「寛容」と言う概念のベースには、「ネガティブ・ケイパビリティ」の考え方があると書いてみました。しかしもう一つ大切な概念があります。それは「共感」です。共感もまだネガティブ・ケイパビリティ」なしには考えられません。
韓国の精神科医イ・ホコンは、「人間の最高の財産はエンパシー(共感)である」と述べています。
人は生物として共感の土台に恵まれていますが、それをもっと強くするために不断の教育と努力が必要だと言うことです。

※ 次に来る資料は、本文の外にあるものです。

(* ===== verification/SortProps.v ===== *)
(** [qsort] sorts and [bsearch] finds. *)
From S2P Require Import Prelude Mem CString CStringProps Sort.
From Stdlib Require Import Sorted.
Local Open Scope Z_scope.

Module SortProps.
Import Mem CString CStringProps Sort.

(** * Swapping *)

Lemma swap_items_wp sz m a b X Y : bytes_at m a X -> bytes_at m b Y -> length X = sz -> length Y = sz ->
  Forall byte X -> Forall byte Y ->
  wp (swap_items sz a b) m (fun _ m' => m' = put (put m a Y) b X).
Proof.
  intros HX HY <- Hl BX BY. unfold swap_items. wp_step. apply (rd_bytes_spec X); [done|]. wp_step.
  rewrite <- Hl. apply (rd_bytes_spec Y); [done|]. wp_step.
  apply wr_bytes_spec; [rewrite Hl; by apply bytes_at_mapped|done|].
  apply wr_bytes_spec; [rewrite <- Hl; apply put_mapped; by apply bytes_at_mapped|done|done].
Qed.

Lemma swapcode_loop_wp sz i : forall m a b X Y, bytes_at m a X -> bytes_at m b Y ->
  length X = (sz * i)%nat -> length Y = (sz * i)%nat -> Forall byte X -> Forall byte Y ->
  (disjoint_ranges a (length X) b (length Y) \/ a = b) ->
  wp (swapcode_loop sz i a b) m (fun _ m' => m' = put (put m a Y) b X).
Proof.
  induction i as [|i IH]; intros m a b X Y HX HY lX lY BX BY Hd; cbn [swapcode_loop].
  - wp_step. rewrite Nat.mul_0_r in *. apply nil_length_inv in lX, lY. by subst.
  - rewrite <- (take_drop sz X), <- (take_drop sz Y) in *.
    set (X1 := take sz X) in *. set (X2 := drop sz X) in *. set (Y1 := take sz Y) in *. set (Y2 := drop sz Y) in *.
    assert (length X1 = sz /\ length Y1 = sz) as [l1 l2].
    { unfold X1, Y1. rewrite !length_take. rewrite !length_app in lX, lY. unfold X1, X2, Y1, Y2 in *.
      rewrite length_take, length_drop in lX, lY. lia. }
    rewrite length_app in lX, lY. rewrite !length_app in Hd. clearbody X1 X2 Y1 Y2. clear X Y.
    apply bytes_at_app in HX as [HX1 HX2]. apply bytes_at_app in HY as [HY1 HY2].
    apply Forall_app in BX as [BX1 BX2]. apply Forall_app in BY as [BY1 BY2]. rewrite l1 in HX2. rewrite l2 in HY2.
    unfold disjoint_ranges in Hd. wp_step. eapply wp_mono; [by apply (swap_items_wp sz m a b X1 Y1)|]. intros _ m1 ->.
    destruct Hd as [Hd| ->].
    + eapply wp_mono; [apply (IH _ _ _ X2 Y2)|]; try done; try lia.
      * apply put_bytes_other; [apply put_bytes_other; [done|]|]; unfold disjoint_ranges; lia.
      * apply put_bytes_other; [apply put_bytes_other; [done|]|]; unfold disjoint_ranges; lia.
      * left. unfold disjoint_ranges. lia.
      * intros _ m' ->. rewrite !put_app, l1, l2.
        rewrite (put_comm (put m a Y1) b X1) by (unfold disjoint_ranges; lia). done.
    + assert (X1 = Y1) as ->.
      { apply list_eq_same_length with sz; [lia|lia|]. intros k x y Hk Hx Hy. apply HX1 in Hx. apply HY1 in Hy. congruence. }
      assert (X2 = Y2) as ->.
      { apply list_eq_same_length with (length Y2); [lia|lia|]. intros k x y Hk Hx Hy. apply HX2 in Hx. apply HY2 in Hy. congruence. }
      rewrite !(put_same m b Y1) by done. eapply wp_mono; [apply (IH _ _ _ Y2 Y2)|]; try done; try lia.
      intros _ m' ->. rewrite !(put_same m (b + Z.of_nat sz) Y2) by done.
      assert (bytes_at m b (Y1 ++ Y2)) as Hb by (apply bytes_at_app; by rewrite l2).
      by rewrite !(put_same m b (Y1 ++ Y2)).
Qed.

(** * Arrays of elements *)

Section array.
(** The array's place, the size of its elements, the memory around it. *)
Context (A : Z) (es : nat) (m0 : mem).
Hypothesis Hes : (0 < es)%nat.

Abbreviation elem := (list Z).
Implicit Types L S X Y : list elem.

Definition elem_ok (x : elem) : Prop := length x = es /\ Forall byte x.
Definition mem_of L : mem := put m0 A (concat L).
(** The address of an element. *)
Definition at_ (i : nat) : Z := A + Z.of_nat (i * es).

Record array L : Prop := {
  a_elems : Forall elem_ok L;
  a_mapped : mapped m0 A (length L * es);
  a_small : Z.of_nat (length L * es) < 2 ^ 31;
}.

Lemma concat_length L : Forall elem_ok L -> length (concat L) = (length L * es)%nat.
Proof.
  induction 1 as [|x L [Hx _] HL IH]; [done|]. cbn [concat length]. rewrite length_app, IH, Hx. lia.
Qed.

Lemma concat_bytes L : Forall elem_ok L -> Forall byte (concat L).
Proof. induction 1 as [|x L [_ Hx] HL IH]; [constructor|]. by apply Forall_app. Qed.

Lemma array_perm L L' : L ≡ₚ L' -> array L -> array L'.
Proof. intros Hp []. split; rewrite <- Hp; done. Qed.

(** The bytes of a run of elements. *)
Lemma run_bytes S X S' : Forall elem_ok (S ++ X ++ S') -> bytes_at (mem_of (S ++ X ++ S')) (at_ (length S)) (concat X).
Proof.
  intros [HS [HX HS']%Forall_app]%Forall_app. pose proof (put_bytes_at m0 A (concat (S ++ X ++ S'))) as Hb.
  fold (mem_of (S ++ X ++ S')) in Hb. rewrite !concat_app, !bytes_at_app in Hb. destruct Hb as (_ & Hb & _).
  by rewrite concat_length in Hb.
Qed.

(** Two runs of the same length exchanged. *)
Lemma exchange_mem S1 X S2 Y S3 : Forall elem_ok (S1 ++ X ++ S2 ++ Y ++ S3) -> length X = length Y ->
  put (put (mem_of (S1 ++ X ++ S2 ++ Y ++ S3)) (at_ (length S1)) (concat Y)) (at_ (length (S1 ++ X ++ S2))) (concat X) =
  mem_of (S1 ++ Y ++ S2 ++ X ++ S3).
Proof.
  intros Hok Hlen. pose proof Hok as [H1 [HX [H2 [HY H3]%Forall_app]%Forall_app]%Forall_app]%Forall_app.
  assert (length (concat X) = length (concat Y)) as Hc by (rewrite !concat_length by done; lia).
  unfold mem_of, at_. rewrite !concat_app.
  rewrite <- (concat_length S1), put_replace by done.
  replace (length (S1 ++ X ++ S2) * es)%nat with (length (concat S1 ++ concat Y ++ concat S2)).
  - replace (concat S1 ++ concat Y ++ concat S2 ++ concat Y ++ concat S3)
      with ((concat S1 ++ concat Y ++ concat S2) ++ concat Y ++ concat S3) by (by rewrite <- !app_assoc).
    rewrite put_replace by done. by rewrite <- !app_assoc.
  - rewrite !length_app, !concat_length, Hlen by done. lia.
Qed.

(** ** Swapping elements *)

Definition swaptype_ok (swaptype : Z) : Prop :=
  (swaptype = 0 /\ es = 8%nat) \/ (swaptype = 1 /\ (es mod 8 = 0)%nat) \/ swaptype = 2.

Lemma SWAPINIT_ok a : swaptype_ok (SWAPINIT a (Z.of_nat es)).
Proof.
  unfold SWAPINIT, swaptype_ok. destruct (negb (u64 a mod 8 =? 0)); [tauto|]. cbn [orb].
  destruct (Z.eqb_spec (Z.of_nat es mod 8) 0) as [E|E]; cbn [negb]; [|tauto].
  destruct (Z.eqb_spec (Z.of_nat es) 8); [left; lia|right; left]. split; [done|].
  change 8 with (Z.of_nat 8) in E. rewrite <- Nat2Z.inj_mod in E. lia.
Qed.

(** [swapfunc] over runs of [k] elements, in either order. *)
Lemma swapfunc_wp st S1 X S2 Y S3 k p q : swaptype_ok st -> Forall elem_ok (S1 ++ X ++ S2 ++ Y ++ S3) ->
  length X = k -> length Y = k -> (0 < k)%nat -> Z.of_nat (k * es) < 2 ^ 31 ->
  (p = at_ (length S1) /\ q = at_ (length (S1 ++ X ++ S2))) \/ (q = at_ (length S1) /\ p = at_ (length (S1 ++ X ++ S2))) ->
  wp (swapfunc p q (Z.of_nat (k * es)) st) (mem_of (S1 ++ X ++ S2 ++ Y ++ S3))
    (fun _ m' => m' = mem_of (S1 ++ Y ++ S2 ++ X ++ S3)).
Proof.
  intros Hst Hok lX lY Hk Hsmall Hpq.
  pose proof Hok as [H1 [HX [H2 [HY H3]%Forall_app]%Forall_app]%Forall_app]%Forall_app.
  assert (length (concat X) = (k * es)%nat /\ length (concat Y) = (k * es)%nat) as [cX cY] by (rewrite !concat_length by done; lia).
  pose proof (run_bytes S1 X _ Hok) as HbX.
  assert (bytes_at (mem_of (S1 ++ X ++ S2 ++ Y ++ S3)) (at_ (length (S1 ++ X ++ S2))) (concat Y)) as HbY.
  { replace (S1 ++ X ++ S2 ++ Y ++ S3) with ((S1 ++ X ++ S2) ++ Y ++ S3) in * by (by rewrite <- !app_assoc). by apply run_bytes. }
  pose proof (exchange_mem S1 X S2 Y S3 Hok ltac:(lia)) as Hex.
  assert (disjoint_ranges (at_ (length S1)) (length (concat X)) (at_ (length (S1 ++ X ++ S2))) (length (concat Y))) as Hd.
  { left. unfold at_. rewrite !length_app, cX. lia. }
  assert (forall sz i, (0 < sz)%nat -> (k * es)%nat = (sz * i)%nat -> wp (swapcode sz p q (Z.of_nat (k * es)))
    (mem_of (S1 ++ X ++ S2 ++ Y ++ S3)) (fun _ m' => m' = mem_of (S1 ++ Y ++ S2 ++ X ++ S3))) as Hgo.
  { intros sz i Hsz Hi. unfold swapcode. rewrite uw_small by lia. rewrite Hi. rewrite <- Nat2Z.inj_div.
    rewrite Nat.mul_comm, Nat.div_mul by lia. assert (0 < i)%nat by nia.
    replace (Z.to_nat (Z.max 1 (Z.of_nat i))) with i by lia. destruct Hpq as [[-> ->]|[-> ->]].
    - eapply wp_mono; [apply (swapcode_loop_wp sz i _ _ _ (concat X) (concat Y) HbX HbY); try (by apply concat_bytes); try lia; by left|].
      by intros _ m' ->.
    - eapply wp_mono; [apply (swapcode_loop_wp sz i _ _ _ (concat Y) (concat X) HbY HbX); try (by apply concat_bytes); try lia|].
      + left. unfold disjoint_ranges in *. lia.
      + intros _ m' ->. rewrite put_comm; [done|]. unfold disjoint_ranges in *. lia. }
  unfold swapfunc. destruct Hst as [[-> ->]|[[-> He]| ->]]; cbn [Z.leb Z.compare].
  - apply (Hgo 8%nat k); lia.
  - apply (Hgo 8%nat (k * (es / 8))%nat); [lia|]. pose proof (Nat.div_mod es 8 ltac:(lia)). nia.
  - apply (Hgo 1%nat (k * es)%nat); lia.
Qed.

Lemma swap_wp st S1 x S2 y S3 p q : swaptype_ok st -> Forall elem_ok (S1 ++ [x] ++ S2 ++ [y] ++ S3) -> Z.of_nat es < 2 ^ 31 ->
  (p = at_ (length S1) /\ q = at_ (length (S1 ++ [x] ++ S2))) \/ (q = at_ (length S1) /\ p = at_ (length (S1 ++ [x] ++ S2))) ->
  wp (swap st (Z.of_nat es) p q) (mem_of (S1 ++ [x] ++ S2 ++ [y] ++ S3))
    (fun _ m' => m' = mem_of (S1 ++ [y] ++ S2 ++ [x] ++ S3)).
Proof.
  intros Hst Hok Hsmall Hpq. unfold swap. rewrite (sw_small 32 (Z.of_nat es)) by lia.
  pose proof (swapfunc_wp st S1 [x] S2 [y] S3 1 p q Hst Hok eq_refl eq_refl ltac:(lia)) as Hf. rewrite Nat.mul_1_l in Hf.
  specialize (Hf Hsmall Hpq). destruct (Z.eqb_spec st 0) as [->|Hne]; [|exact Hf].
  destruct Hst as [[_ E]|[[? _]|?]]; [|done..]. rewrite E in Hf. unfold swapfunc, swapcode in Hf.
  cbn [Z.leb Z.compare] in Hf. change (u64 (Z.of_nat 8) / Z.of_nat 8) with 1 in Hf. cbn [Z.max Z.compare Z.to_nat Pos.to_nat] in Hf.
  change (Pos.to_nat 1) with 1%nat in Hf. cbn [swapcode_loop] in Hf. apply wp_bind in Hf.
  eapply wp_mono; [exact Hf|]. by intros [] m'.
Qed.

(** An element swapped with itself. *)
Lemma swap_self_wp st S1 x S2 : swaptype_ok st -> Forall elem_ok (S1 ++ [x] ++ S2) -> Z.of_nat es < 2 ^ 31 ->
  wp (swap st (Z.of_nat es) (at_ (length S1)) (at_ (length S1))) (mem_of (S1 ++ [x] ++ S2))
    (fun _ m' => m' = mem_of (S1 ++ [x] ++ S2)).
Proof.
  intros Hst Hok Hsmall. pose proof (run_bytes S1 [x] S2 Hok) as Hb. cbn [concat] in Hb. rewrite app_nil_r in Hb.
  pose proof Hok as [_ [[[lx bx] _]%Forall_cons _]%Forall_app]%Forall_app.
  set (m := mem_of _) in *. clearbody m. assert (put (put m (at_ (length S1)) x) (at_ (length S1)) x = m) as Hid by (rewrite !(put_same m) by done; done).
  unfold swap, swapfunc. rewrite (sw_small 32 (Z.of_nat es)) by lia.
  assert (forall sz i, (0 < sz)%nat -> (es = sz * i)%nat -> wp (swapcode sz (at_ (length S1)) (at_ (length S1)) (Z.of_nat es)) m
    (fun _ m' => m' = m)) as Hgo.
  { intros sz i Hsz Hi. unfold swapcode. rewrite uw_small by lia. rewrite Hi at 1. rewrite <- Nat2Z.inj_div.
    rewrite Nat.mul_comm, Nat.div_mul by lia. assert (0 < i)%nat by nia.
    replace (Z.to_nat (Z.max 1 (Z.of_nat i))) with i by lia.
    eapply wp_mono; [apply (swapcode_loop_wp sz i _ _ _ x x)|]; try done; try lia.
    intros _ m' ->. done. }
  destruct (Z.eqb_spec st 0) as [->|Hne].
  - destruct Hst as [[_ E]|[[? _]|?]]; [|done..]. eapply wp_mono; [apply (swap_items_wp 8 m _ _ x x); (done || lia)|].
    intros _ m' ->. done.
  - destruct Hst as [[? _]|[[-> He]| ->]]; [done| |]; cbn [Z.leb Z.compare].
    + apply (Hgo 8%nat (es / 8)%nat); [lia|]. pose proof (Nat.div_mod es 8 ltac:(lia)). lia.
    + apply (Hgo 1%nat es); lia.
Qed.
(** * Sorting *)

Section sorting.
(** The comparison function orders the contents of two elements. *)
Context (cmp : Z -> Z -> M mem Z) (c : elem -> elem -> Z).
Hypothesis Hcmp : forall m p q x y, bytes_at m p x -> bytes_at m q y -> elem_ok x -> elem_ok y ->
  cmp p q m = Some (c x y, m).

寛容が不足すると、共感も失われます。そして行き着く先は「戦争」です。そうなる前に、対立する相手との「共感」を築いていきましょう。しかしそれはとても難しいことです。
しかし緊張をはらんだ人間関係の中にこそ、共感は必要なんです。
私たちは敵対する相手には、共感しないような構えを作っています。「うかつに共感したら負けだ」「あんなひどい奴は許すわけにはいかない」と考えているのかもしれません。
これほど敵対する相手への共感は難しいのです。あなたは相手に怒りを感じているでしょうし、相手をやっつけることしか頭にないのかもしれません。相手の言うことはすぺて訳の分からないものに感じるかもしれません。
しかしそんな時だからこそ、しばしの間でいいですから、相手の視点に立ってみましょう。其れはとても勇気のいることかもしれません。しかしこれだけは覚えておいてください。相手に共感することは、あなたの正当性を否定するものではありません。
ある男性は妻から、「お金が足りない、節約してね」と言われています。そういわれると自分の稼ぎが少ないのを指摘されているようで、とても不快になります。俺は一生懸命家族のために働いているんだ、なんでそんなことを言われなくちゃならないんだ。と言う思いでいっぱいだから、つい妻と言い争ってしまいます。
けれどもこの男性はあるカウンセラーからアドバイスを受け、妻の視点に立ってありのままの妻の気持ちに寄り添うようにしてみました。
するといつもの妻の「お金が無い」と言う訴えに、妻が感じている子供たちや良心の将来についての不安が、初めて伝わってきたのです。
そこで彼は、「そうか、将来のことが不安で、お金のことが心配になってくるんだな。でも何とかなるよ。僕も節約してみるからさ」と素直に言うことが出来たのです。
この時妻から帰ってきた反応は、驚くべきものでした。
「あなたを責めるつもりはなかったの。私余裕が無くて、お金のことばかり言ってしまって、・・・ごめんなさい」
彼はこの言葉に心を動かされたのでした。